Cattle futures rallied Tuesday, helped along by another day of lower Corn futures, recently stronger wholesale beef prices and improving supply fundamentals.
Live Cattle futures closed an average of $1.13 higher (60¢ higher at the back to $1.87 higher toward the front).
Feeder Cattle futures closed an average of $2.03 higher ($1.60 to $2.47 higher).
Negotiated cash fed cattle trade ranged from limited on light demand to mostly inactive on light demand with too few transactions to trend, according to the Agricultural Marketing Service.

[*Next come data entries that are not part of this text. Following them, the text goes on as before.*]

(* ===== verification/Geth.v ===== *)
(** * The go-ethereum value types the program uses

    [common.Address], [common.Hash], [crypto.Keccak256Hash] and [hexutil] are not part of
    this repository.  They are the operations of the class [Geth]; [GethLaws] states the
    documented behaviour the theorems rely on: the sizes of the byte arrays, that
    [BytesToAddress]/[BytesToHash] are right-aligned and crop from the left, and that the
    Keccak hash separates the six scratch-pad tags of mferstate.  [Toy] is a concrete
    instance, used by the examples that evaluate the model. *)
From S2P Require Import Prelude BigInt.

(** ** Interface *)

Class Geth := {
  Address : Type;
  Hash : Type;
  #[global] Address_eq_dec :: EqDecision Address;
  #[global] Address_countable :: Countable Address;
  #[global] Hash_eq_dec :: EqDecision Hash;
  #[global] Hash_countable :: Countable Hash;
  Address_Bytes : Address → bytes;
  BytesToAddress : bytes → Address;
  Hash_Bytes : Hash → bytes;
  BytesToHash : bytes → Hash;
  Keccak256Hash : bytes → Hash;
  (** [hexutil.EncodeBig]: the 0x-prefixed hexadecimal numeral of an integer. *)
  EncodeBig : Z → string;
  (** [common.Hex2Bytes]: hexadecimal decoding of a line of text, errors ignored. *)
  Hex2Bytes : bytes → bytes;
  (** [common.Bytes2Hex]. *)
  Bytes2Hex : bytes → bytes
}.

(** The bytes of a Go string literal. *)
Definition str (s : string) : bytes := String.list_byte_of_string s.

(** The labels hashed by mferstate into its six scratch-pad tags. *)
Definition tag_labels : list bytes :=
  [str "mfersafe-scratchpad-balance"; str "mfersafe-scratchpad-nonce";
   str "mfersafe-scratchpad-code"; str "mfersafe-scratchpad-codehash";
   str "mfersafe-scratchpad-state"; str "mfersafe-suicide-state"].

Class GethLaws `{Geth} : Prop := {
  length_Address_Bytes a : length (Address_Bytes a) = 20%nat;
  length_Hash_Bytes h : length (Hash_Bytes h) = 32%nat;
  Address_Bytes_BytesToAddress l :
    Address_Bytes (BytesToAddress l) = pad_left 20 (crop_left 20 l);
  BytesToAddress_Address_Bytes a : BytesToAddress (Address_Bytes a) = a;
  Hash_Bytes_BytesToHash l : Hash_Bytes (BytesToHash l) = pad_left 32 (crop_left 32 l);
  BytesToHash_Hash_Bytes h : BytesToHash (Hash_Bytes h) = h;
  tags_NoDup : NoDup (Keccak256Hash <$> tag_labels);
  Hex2Bytes_Bytes2Hex l : Hex2Bytes (Bytes2Hex l) = l
}.

(** [common.Address{}] and [common.Hash{}]. *)
Definition Address_zero `{Geth} : Address := BytesToAddress [].
Definition Hash_zero `{Geth} : Hash := BytesToHash [].

(** [addr.Hash()]: the address left-padded to 32 bytes; [h.Big()]: its number. *)
Definition Address_Hash `{Geth} (a : Address) : Hash := BytesToHash (Address_Bytes a).
Definition Hash_Big `{Geth} (h : Hash) : Z := SetBytes (Hash_Bytes h).
Definition BigToAddress `{Geth} (z : Z) : Address := BytesToAddress (Bytes z).

(** ** Lemmas *)

Section laws.
Context `{GethLaws}.

#[global] Instance Address_Bytes_inj : Inj (=) (=) Address_Bytes.
Proof. intros a b E. by rewrite <-(BytesToAddress_Address_Bytes a), E, BytesToAddress_Address_Bytes. Qed.

#[global] Instance Hash_Bytes_inj : Inj (=) (=) Hash_Bytes.
Proof. intros a b E. by rewrite <-(BytesToHash_Hash_Bytes a), E, BytesToHash_Hash_Bytes. Qed.

(** A 32-byte big-endian word has the value of its hash. *)
Lemma Hash_Bytes_BytesToHash_32 l : length l = 32%nat → Hash_Bytes (BytesToHash l) = l.
Proof.
  intros Hl. rewrite Hash_Bytes_BytesToHash, crop_left_id by lia. by apply pad_left_id.
Qed.

Lemma Hash_Bytes_zero : Hash_Bytes Hash_zero = replicate 32 x00.
Proof. unfold Hash_zero. rewrite Hash_Bytes_BytesToHash. done. Qed.

(** [addr.Hash().Big()] is the number of the address, and determines it. *)
Lemma Hash_Big_Address_Hash a : Hash_Big (Address_Hash a) = SetBytes (Address_Bytes a).
Proof.
  unfold Hash_Big, Address_Hash. rewrite Hash_Bytes_BytesToHash, SetBytes_pad_left.
  rewrite crop_left_id; [done|]. rewrite length_Address_Bytes. lia.
Qed.

Lemma SetBytes_Address_Bytes_inj a b :
  SetBytes (Address_Bytes a) = SetBytes (Address_Bytes b) → a = b.
Proof.
  intros E. apply Address_Bytes_inj, SetBytes_inj; [by rewrite !length_Address_Bytes|done].
Qed.

(** [BigToAddress] inverts reading the address as a number. *)
Lemma BigToAddress_SetBytes a : BigToAddress (SetBytes (Address_Bytes a)) = a.
Proof.
  apply Address_Bytes_inj. unfold BigToAddress. rewrite Address_Bytes_BytesToAddress.
  pose proof (SetBytes_range (Address_Bytes a)) as Hr. rewrite length_Address_Bytes in Hr.
  assert (length (Bytes (SetBytes (Address_Bytes a))) ≤ 20)%nat by (apply length_Bytes; lia).
  rewrite crop_left_id by done. apply SetBytes_inj.
  - rewrite length_pad_left by done. by rewrite length_Address_Bytes.
  - rewrite SetBytes_pad_left, SetBytes_Bytes. lia.
Qed.
End laws.

(** ** A concrete instance *)

Module Toy.
Definition word (n : nat) : Type := dsig (λ l : bytes, length l = n).

Definition mk (n : nat) (l : bytes) : bytes := pad_left n (crop_left n l).

Lemma mk_length n l : length (mk n l) = n.
Proof. unfold mk. rewrite length_pad_left; [done|]. rewrite length_crop_left. lia. Qed.

(** The proof of a decided fact, in a form that evaluates to the same term. *)
Definition canonical (b : bool) : Is_true b → Is_true b :=
  match b with true => λ _, I | false => λ H, H end.

Definition of_bytes (n : nat) (l : bytes) : word n :=
  exist _ (mk n l) (canonical _ (bool_decide_pack _ (mk_length n l))).

#[export] Instance word_eq_dec n : EqDecision (word n).
Proof.
  intros x y. refine (cast_if (decide (`x = `y))).
  - by apply dsig_eq.
  - by intros ->.
Defined.

Lemma of_bytes_proj n (x : word n) : of_bytes n (`x) = x.
Proof.
  apply dsig_eq. unfold of_bytes. simpl. pose proof (proj2_dsig x) as Hx. simpl in Hx.
  unfold mk. rewrite crop_left_id by lia. by apply pad_left_id.
Qed.

#[export] Instance word_countable n : Countable (word n) :=
  inj_countable' proj1_sig (of_bytes n) (of_bytes_proj n).

Definition hex_digit (z : Z) : byte := byte_of_Z (if Z.ltb z 10 then 48 + z else 87 + z).
Definition digit_val (b : byte) : Z :=
  let z := Z_of_byte b in if Z.ltb z 58 then z - 48 else z - 87.

Definition bytes2hex (l : bytes) : bytes :=
  b ← l; [hex_digit (Z_of_byte b / 16); hex_digit (Z_of_byte b mod 16)].

Fixpoint hex2bytes (l : bytes) : bytes :=
  match l with
  | a :: b :: l => byte_of_Z (digit_val a * 16 + digit_val b) :: hex2bytes l
  | _ => []
  end.

Lemma hex2bytes_bytes2hex l : hex2bytes (bytes2hex l) = l.
Proof.
  induction l as [|b l IH]; [done|]. unfold bytes2hex in *. simpl. f_equal; [|exact IH].
  destruct b; vm_compute; done.
Qed.

#[export] Instance geth : Geth := {|
  Address := word 20;
  Hash := word 32;
  Address_Bytes := proj1_sig;
  BytesToAddress := of_bytes 20;
  Hash_Bytes := proj1_sig;
  BytesToHash := of_bytes 32;
  (* long enough to keep the labels hashed by the program apart *)
  Keccak256Hash l := of_bytes 32 l;
  EncodeBig z := pretty.pretty z;
  Hex2Bytes := hex2bytes;
  Bytes2Hex := bytes2hex
|}.

#[export] Instance laws : GethLaws.
Proof.
  split; simpl; intros.
  - apply (proj2_dsig a).
  - apply (proj2_dsig h).
  - done.
  - apply of_bytes_proj.
  - done.
  - apply of_bytes_proj.
  - apply (bool_decide_unpack _). vm_compute. done.
  - apply hex2bytes_bytes2hex.
Qed.

(** The address (hash) whose number is [z]. *)
Definition addr (z : Z) : Address := BytesToAddress (Bytes z).
Definition hash (z : Z) : Hash := BytesToHash (Bytes z).
End Toy.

Last week, live prices were $140/cwt. In the Southern Plains, $144-$148 in Nebraska and $146-$148 in the western Corn Belt. Dressed prices were $229-$230.
Choice Boxed beef cutout value was 98¢ higher Tuesday afternoon at $265.44/cwt. Select was 60¢ lower at $239.12/cwt.
Grain and Soybean futures continued lower Tuesday with continued pressure from uncertain Chinese demand, given slower economic growth in that nation and heightened tension with the U.S.
Corn futures closed 14¢ to 18¢ lower through Sep ‘23 and then 6¢ to 12¢ lower.
Soybean futures closed 22¢ to 39¢ lower through Aug ‘23 and then 10¢ to 17¢ lower.
******************************
Major U.S. financial indices closed mainly higher Tuesday, led by retail stocks and positive quarterly results from the likes of Walmart and Home Depot.
The Dow Jones Industrial Average closed 239 points higher. The S&P 500 closed 8 points higher. The NASDAQ was down 25 points.
West Texas Intermediate Crude Oil futures on the CME closed $2.17 to $2.88 lower through the through the front six contracts.
******************************
If beef prices are strong and beef supplies are reasonably abundant, as they are currently, then the reason is demand, says Stephen Koontz, agricultural economist at Colorado State University. That’s how he responds to the number of inquiries he receives about why wholesale beef prices remain elevated.
“From a market fundamentals perspective, monthly beef production is strong, running better than 1% above the year prior. The total volume for 2022 will be slightly smaller than 2021 and comparable to 2019. These are large volumes of beef,” Koontz explains, in the latest issue of In the Cattle Markets from the Livestock Marketing Information Center. “Forecasts for the third and fourth quarters reveal drops in production but current weekly slaughter remains strong. Those declines have not yet materialized. Domestic consumption was likely flat in the second quarter but was large in the first. Again, the third and fourth quarters are forecast to be lower especially if strong beef exports persist. Current monthly beef net exports for 2022 are on path to be record large.”
Koontz points out retail beef prices remain higher than many expected following the COVID price spike, and retail margins remain strong.
“Fed cattle are trading in the high $144-$148/cwt. with some trades reported at $150. These are levels not seen since 2015,” Koontz says. “And cash prices for feeder animals across a number of regional markets – Oklahoma City, Montana, and Colorado – in the week of August 12 were also at levels not seen since 2015.” As an example, he mentions the $180.60/cwt. price for 700-750 lb. Medium and Large Number 1 feeder steers at Oklahoma City.